*Problem statement*: In the listing below, a line holding "[|done]. subst m." and a line holding "let h := header_first" mark the range. Retype both exactly, with all lines between them.

*Provided records*:
BEGIN

Lemma bridge_Bidi_run impl opts c p :
  bridge_Bidi (mkBridge impl (ApplyBridgeOptions opts)) c p =
    (y <- new_shim (mkShimState None None) ;; run_bidi (bc_Stream (ApplyBridgeOptions opts)) impl (shim p c y)).
Proof. unfold bridge_Bidi, bridge_run, run_stream. simpl. by destruct (bc_Stream _). Qed.

Lemma registrar_by_bridge impl opts :
  let i := bc_Stream (ApplyBridgeOptions opts) in passes_on impl i → streaming (run_bidi i impl) →
  handler_sim (registrar_stream i bidi_info _EchoService_Bidi_Handler impl)
    (adapter_Bidi (EchoServiceFromGRPC impl opts)).
Proof using Hgrpc.
  intros i Hi Hk c0 p. unfold Registrar.registrar_stream, adapter_Bidi. simpl. rewrite bridge_Bidi_run. fold i.
  eapply sim_prefix_l; [apply incoming_prefix|]. intros c.
  apply sim_map_r with (h := handler_result) (M := λ r o _ _ _, r = handler_result o); [done|by intros ? ? ? ? ? ->|].
  intros n O w1 w2 Hs Ho Hc. refine (sim_new (mkServerStreamState None) (mkShimState None None) _ _ _ eq_refl _ n O w1 w2 Hs Ho I).
  intros x y. apply sim_result_l.
  change (match i with None => _ | Some ic => _ end)
    with (run_stream i bidi_info _EchoService_Bidi_Handler impl (gs p c x)).
  rewrite registrar_run by done. apply run_sim; [done|]. by apply gs_by_shim.
Qed.

(** The other way round, the registrar has one action more, reading the headers of
    the call: it waits when the mutex of the stream is taken. *)
Definition header_first (h : Handler (C:=C)) : Handler := λ (c0 : ctx) p, Header p ;; h c0 p.

Lemma bridge_by_registrar impl opts :
  let i := bc_Stream (ApplyBridgeOptions opts) in passes_on impl i → streaming (run_bidi i impl) →
  handler_sim (header_first (adapter_Bidi (EchoServiceFromGRPC impl opts)))
    (registrar_stream i bidi_info _EchoService_Bidi_Handler impl).
Proof using Hgrpc.
  intros i Hi Hk c0 p. unfold Registrar.registrar_stream, header_first, adapter_Bidi. simpl.
  rewrite bridge_Bidi_run. fold i. eapply sim_bind; [apply incoming_header|]. intros h c.
  apply sim_map_l with (h := handler_result) (M := λ o r _ _ _, r = handler_result o);
    [done|by intros ? ? ?|by intros ? ? ? ? ? ->|].
  intros n O w1 w2 Hs Ho Hc. refine (sim_new (mkShimState None None) (mkServerStreamState None) _ _ _ eq_refl _ n O w1 w2 Hs Ho I).
  intros x y. apply sim_result_r.
  change (match i with None => _ | Some ic => _ end)
    with (run_stream i bidi_info _EchoService_Bidi_Handler impl (gs p c y)).
  rewrite registrar_run by done. apply run_sim; [done|]. by apply shim_by_gs.
Qed.

(** ** Servers *)

(** A server none of whose handlers uses an adapter. *)
Record plain_server (srv : Server (C:=C)) : Prop := mk_plain_server {
  pl_middleware : Forall transparent (middleware (cfg srv));
  pl_handlers m h (c0 : ctx) p : lookup_handler srv m = Some h → oblivious (h c0 p)
}.

(** An implementation of the service with its interceptors: the unary method does not
    use an adapter, and the streaming ones keep to the operations of their stream. *)
Record keeps_to_streams (impl : Service) (cfg : BridgeConfig (UnaryServerInterceptor (C:=C)) StreamInterceptor)
    : Prop := mk_keeps_to_streams {
  kt_unary c dec : oblivious (_EchoService_Unary_Handler impl c dec (bc_Unary cfg));
  kt_server_stream : streaming (run_stream (bc_Stream cfg)
    (mkStreamServerInfo EchoService_ServerStream_FullMethodName false true)
    _EchoService_ServerStream_Handler impl);
  kt_client_stream : streaming (run_stream (bc_Stream cfg)
    (mkStreamServerInfo EchoService_ClientStream_FullMethodName true false)
    _EchoService_ClientStream_Handler impl);
  kt_bidi : streaming (run_bidi (bc_Stream cfg) impl);
  kt_passes_on : passes_on impl (bc_Stream cfg)
}.

Lemma lookup_handler_Register srv m h m' :
  lookup_handler (Register m (Some h) srv) m' =
    if decide (m = m') then Some h else lookup_handler (C:=C) srv m'.
Proof.
  unfold lookup_handler. simpl. case_decide; simplify_eq.
  - by rewrite lookup_insert_eq.
  - by rewrite lookup_insert_ne.
Qed.

Lemma registrar_unary_refl (impl : Service) i m
    (h : MethodHandler (C:=C) (Msg:=any) (Target:=target) (UnaryInt:=UnaryServerInterceptor (C:=C))) :
  (∀ c dec, oblivious (h impl c dec i)) →
  let hd := registrar_unary codec_Marshal codec_Unmarshal i m h impl in handler_sim hd hd.
Proof.
  intros Hh hd c0 p. apply simulated_refl. unfold hd, registrar_unary, unary_call, incoming, unary_flush,
    WithUnaryMetadata, UnaryMD_Header, UnaryMD_Trailer, takeHeader, takeSinkTrailer, RecvRaw.
  cbv zeta. solve_oblivious; done.
Qed.

(** The echo service, registered with the registrar. *)
Definition echo_registrar srv (impl : Service) opts : Server (C:=C) :=
  gr_srv (RegisterEchoServiceServer codec_Marshal codec_Unmarshal (GRPCRegistrar srv opts) impl).

(** Changing the handler of one route changes nothing when the new one stands for the
    old one. *)
Lemma replace_bidi srv impl opts h :
  plain_server srv → keeps_to_streams impl (ApplyBridgeOptions opts) →
  let old := registrar_stream (bc_Stream (ApplyBridgeOptions opts)) bidi_info _EchoService_Bidi_Handler impl in
  let echo := echo_registrar srv impl opts in
  (handler_sim old h → servers_alike echo (Register bidi_route (Some h) echo)) ∧
  (handler_sim h old → servers_alike (Register bidi_route (Some h) echo) echo).
Proof.
  intros [Hmw Hpl] [Hu Hs Hc _ _] old echo.
  assert (∀ h1 h2, handler_sim h1 h2 → ∀ m,
    option_Forall2 handler_sim (lookup_handler (Register bidi_route (Some h1) echo) m)
      (lookup_handler (Register bidi_route (Some h2) echo) m)) as Hh.
  { intros h1 h2 H12 m. rewrite !lookup_handler_Register. case_decide; [by constructor|].
    unfold echo, echo_registrar, RegisterEchoServiceServer, RegisterService, register_method, register_stream.
    simpl. rewrite !lookup_handler_Register. repeat case_decide; try constructor.
    - by apply registrar_stream_refl.
    - by apply registrar_stream_refl.
    - by apply registrar_stream_refl.
    - by apply registrar_unary_refl.
    - destruct (lookup_handler srv m) as [h'|] eqn:E; constructor. intros c0 p.
      apply simulated_refl. by eapply Hpl. }
  assert (∀ m, lookup_handler echo m = lookup_handler (Register bidi_route (Some old) echo) m) as He.
  { intros m. rewrite lookup_handler_Register. case_decide as E; [|done]. subst m.
    unfold echo, echo_registrar, RegisterEchoServiceServer, RegisterService, register_stream. simpl.
    by rewrite lookup_handler_Register, decide_True. }
  split; intros H12; split; try done; intros m; rewrite (He m); by apply Hh.
Qed.

Abbreviation by_bridge h srv := (Register bidi_route (Some h) srv).


(** The converse, for a bridge that also reads the headers of the call first, as the
    registrar does. *)
Theorem bridge_refines_registrar srv impl opts (c : ctx) cn σ k :
  plain_server srv → keeps_to_streams impl (ApplyBridgeOptions opts) →
  let echo := echo_registrar srv impl opts in
  let h := header_first (adapter_Bidi (EchoServiceFromGRPC impl opts)) in
  rtc (sys_step elsewhere) (ServeConn (by_bridge h echo) c cn σ) k →
  ∃ k', rtc (sys_step elsewhere) (ServeConn echo c cn σ) k' ∧ alike (world k) (world k').
Proof using Hgrpc.
  intros Hsrv Himpl echo h. destruct (Himpl) as [_ _ _ Hk Hi].
  destruct (replace_bidi srv impl opts h Hsrv Himpl) as [_ H2].
  exact (ServeConn_simulates _ _ c cn σ k (H2 (bridge_by_registrar impl opts Hi Hk))).
Qed.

END

*Reply*:
  { intros m. rewrite lookup_handler_Register. case_decide as E; [|done]. subst m.
    unfold echo, echo_registrar, RegisterEchoServiceServer, RegisterService, register_stream. simpl.
    by rewrite lookup_handler_Register, decide_True. }
  split; intros H12; split; try done; intros m; rewrite (He m); by apply Hh.
Qed.

Abbreviation by_bridge h srv := (Register bidi_route (Some h) srv).


(** The converse, for a bridge that also reads the headers of the call first, as the
    registrar does. *)
Theorem bridge_refines_registrar srv impl opts (c : ctx) cn σ k :
  plain_server srv → keeps_to_streams impl (ApplyBridgeOptions opts) →
  let echo := echo_registrar srv impl opts in
  let h := header_first (adapter_Bidi (EchoServiceFromGRPC impl opts)) in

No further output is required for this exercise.